__Work task__. Each line from the opening of the records that follow to the line with "else ignoreDiffIndexes s'" needs to be written out exactly. Add nothing.

__Records supplied__.
Lemma mapLines_counts d c ls : forall i s rs s',
  ignoreSound diffArray s -> diffArray !! d = Some c -> exclusive c ->
  mapLines' d (added c) (removed c) false ls i s = Ok rs s' ->
  ignoreSound diffArray s'
  /\ leftLineNumber s'
     = leftLineNumber s + (if added c then 0 else Z.of_nat (length ls))
  /\ if removed c
     then exists taken,
            ignoreDiffIndexes s'
            = ignoreDiffIndexes s ++ (ignoreKey (d + 1) <$> taken)
            /\ rightLineNumber s'
               = rightLineNumber s + Z.of_nat (length taken)
            /\ NoDup taken
            /\ Forall (fun l => (i <= l < linesAt diffArray (d + 1))%nat)
                      taken
     else ignoreDiffIndexes s' = ignoreDiffIndexes s
          /\ rightLineNumber s' + Z.of_nat (skipped d i (length ls) s)
             = rightLineNumber s + Z.of_nat (length ls).
Proof.
  induction ls as [|line rest IH]; intros i s rs s' Hs Hd Hex H;
    simpl in H.
  - injection H as <- <-. split; [done|]. split; [destruct (added c); simpl; lia|].
    destruct (removed c).
    + exists []. rewrite app_nil_r.
      repeat split; try constructor; simpl; lia.
    + split; [done|]. unfold skipped. simpl. lia.
  - destruct (rowStep_returns lib diffArray disableWordDiff lineCompareMethod
                showLines d c line i s Hs Hd Hex) as (o & s1 & Hstep & Hs1).
    pose proof (rowStep_counts d c line i s o s1 Hs Hd Hex Hstep)
      as [Hl Hr].
    unfold rowStep in Hstep. unfold bind in H at 1. rewrite Hstep in H.
    unfold bind in H at 1.
    destruct (mapLines' d (added c) (removed c) false rest (S i) s1)
      as [rs1 s2|] eqn:Hrest; [|done].
    injection H as <- <-.
    destruct (IH (S i) s1 rs1 s2 Hs1 Hd Hex Hrest) as (Hs2 & Hl2 & Hr2).
    split; [done|]. split.
    { rewrite Hl2, Hl. destruct (added c); simpl length; lia. }
    destruct (removed c).
    + destruct Hr2 as (taken & Hi2 & Hn2 & Hnd & Hb).
      destruct Hr as [[Hn1 Hi1]|(Hn1 & Hi1 & Hlt)].
      * exists taken. rewrite Hi2, Hi1, Hn2, Hn1. repeat split; [done|].
        eapply Forall_impl; [exact Hb|]. simpl. lia.
      * exists (i :: taken). rewrite Hi2, Hi1, Hn2, Hn1, <- app_assoc.
        simpl length. repeat split; [lia| |].
        -- constructor; [|done]. intros Hin.
           rewrite Forall_forall in Hb. specialize (Hb i Hin). lia.
        -- constructor; [lia|].
           eapply Forall_impl; [exact Hb|]. simpl. lia.
    + destruct Hr2 as [Hi2 Hn2], Hr as [Hi1 Hn1].
      split; [congruence|].
      assert (skipped d (S i) (length rest) s1
              = skipped d (S i) (length rest) s) as Heq
        by (unfold skipped; by rewrite Hi1).
      rewrite Heq in Hn2. unfold skipped in *. simpl seq.
      rewrite filter_cons. simpl length.
      destruct (decide (ignoreKey d i ∈ ignoreDiffIndexes s));
        simpl length; lia.
Qed.

Lemma between_step off pre c s rs s1 :
  diffArray !! length pre = Some c -> exclusive c ->
  ignoreSound diffArray s -> between diffArray off pre s ->
  mapLines' (length pre) (added c) (removed c) false
            (constructLines (value c)) 0 s = Ok rs s1 ->
  ignoreSound diffArray s1 /\ between diffArray off (pre ++ [c]) s1.
Proof.
  intros Hd Hex Hs (Hleft & taken & Hnd & Hb & Hin & Hle & Hright) Hmap.
  destruct (mapLines_counts _ c _ _ _ _ _ Hs Hd Hex Hmap)
    as (Hs1 & Hl1 & Hr1).
  split; [done|]. unfold between.
  rewrite oldLineCount_app, newLineCount_app, length_app. simpl length.
  split.
  { rewrite Hl1, Hleft. destruct (added c); lia. }
  destruct (removed c) eqn:Hrem.
  - destruct Hr1 as (taken1 & Hi1 & Hn1 & Hnd1 & Hb1).
    assert (taken = []) as ->.
    { destruct taken as [|l rest]; [done|]. exfalso.
      assert (ignoreKey (length pre) l ∈ ignoreDiffIndexes s) as Hk
        by (apply Hin; left).
      apply Hs in Hk as (d' & l' & c' & Heq & Hd' & Ha').
      apply ignoreKey_inj in Heq as [<- <-]. apply Hex. split; congruence. }
    exists taken1. split; [done|]. split.
    { eapply Forall_impl; [exact Hb1|]. simpl. lia. }
    split; [|split].
    + intros l. rewrite Hi1, elem_of_app, list_elem_of_fmap. split.
      * intros [Hk|(l' & [_ ->]%ignoreKey_inj & Hl')].
        -- apply Hle in Hk. lia.
        -- done.
      * intros Hl. right. by exists l.
    + intros d l. rewrite Hi1, elem_of_app, list_elem_of_fmap.
      intros [Hk|(l' & [-> _]%ignoreKey_inj & Hl')]; [|lia].
      apply Hle in Hk. lia.
    + rewrite Hn1, Hright. simpl. lia.
  - destruct Hr1 as [Hi1 Hn1]. exists []. split; [constructor|].
    split; [constructor|]. rewrite Hi1. split; [|split].
    + intros l. split; [|by intros ?%not_elem_of_nil].
      intros Hk. apply Hle in Hk. lia.
    + intros d l Hk. apply Hle in Hk. lia.
    + unfold linesAt in Hb. rewrite Hd in Hb.
      rewrite (skipped_taken _ _ _ taken) in Hn1 by done.
      rewrite Hright in Hn1. simpl. lia.
Qed.

Lemma forEachChunk_between off chunks : forall pre rows s rows' s',
  diffArray = pre ++ chunks -> Forall exclusive chunks ->
  ignoreSound diffArray s -> between diffArray off pre s ->
  forEachChunk' chunks (length pre) rows s = Ok rows' s' ->
  between diffArray off diffArray s'.
Proof.
  induction chunks as [|c rest IH];
    intros pre rows s rows' s' Hpre Hex Hs Hb H; simpl in H.
  - injection H as <- <-. rewrite app_nil_r in Hpre. by subst.
  - apply Forall_cons in Hex as [Hc Hrest].
    assert (Hd : diffArray !! length pre = Some c).
    { rewrite Hpre. by rewrite list_lookup_middle. }
    unfold bind in H at 1. rewrite getLineInformation_top in H.
    destruct (mapLines' (length pre) (added c) (removed c) false
                (constructLines (value c)) 0 s) as [rs s1|] eqn:Hmap;
      [|done].
    destruct (between_step off pre c s rs s1 Hd Hc Hs Hb Hmap)
      as [Hs1 Hb1].
    apply (IH (pre ++ [c]) (rows ++ omap id rs) s1 rows' s');
      [by rewrite <- app_assoc|done..|].
    by rewrite length_app, Nat.add_comm.
Qed.

Lemma between_initial off : between diffArray off [] (initialState off).
Proof.
  split; [simpl; lia|]. exists []. simpl.
  split; [constructor|]. split; [constructor|]. split.
  { intros l. split; by intros ?%not_elem_of_nil. }
  split; [|lia]. by intros d l ?%not_elem_of_nil.
Qed.

Lemma between_final off s :
  between diffArray off diffArray s ->
  leftLineNumber s = off + Z.of_nat (oldLineCount diffArray)
  /\ rightLineNumber s = off + Z.of_nat (newLineCount diffArray).
Proof.
  intros (Hleft & taken & _ & Hb & _ & _ & Hright). split; [done|].
  assert (taken = []) as ->.
  { destruct taken as [|l rest]; [done|].
    apply Forall_cons in Hb as [Hl _]. unfold linesAt in Hl.
    rewrite lookup_ge_None_2 in Hl by lia. lia. }
  simpl in Hright. lia.
Qed.
End Conservation.

(** ** Folding of the rows in renderDiff *)

#[local] Arguments computeHiddenBlocks : simpl never.

Section Folding.
Context (rows : list LineInformation) (diffLines : list Z) (extraLines : Z).
Context (splitView : bool) (expandedBlocks : list Z).

Notation hidden := (computeHiddenBlocks rows diffLines extraLines).
Notation diffNode' showDiffOnly :=
  (diffNode showDiffOnly splitView hidden expandedBlocks).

__Answer to the problem__.
Lemma mapLines_counts d c ls : forall i s rs s',
  ignoreSound diffArray s -> diffArray !! d = Some c -> exclusive c ->
  mapLines' d (added c) (removed c) false ls i s = Ok rs s' ->
  ignoreSound diffArray s'
  /\ leftLineNumber s'
     = leftLineNumber s + (if added c then 0 else Z.of_nat (length ls))
  /\ if removed c
     then exists taken,
            ignoreDiffIndexes s'
            = ignoreDiffIndexes s ++ (ignoreKey (d + 1) <$> taken)
            /\ rightLineNumber s'
               = rightLineNumber s + Z.of_nat (length taken)
            /\ NoDup taken
            /\ Forall (fun l => (i <= l < linesAt diffArray (d + 1))%nat)
                      taken
     else ignoreDiffIndexes s' = ignoreDiffIndexes s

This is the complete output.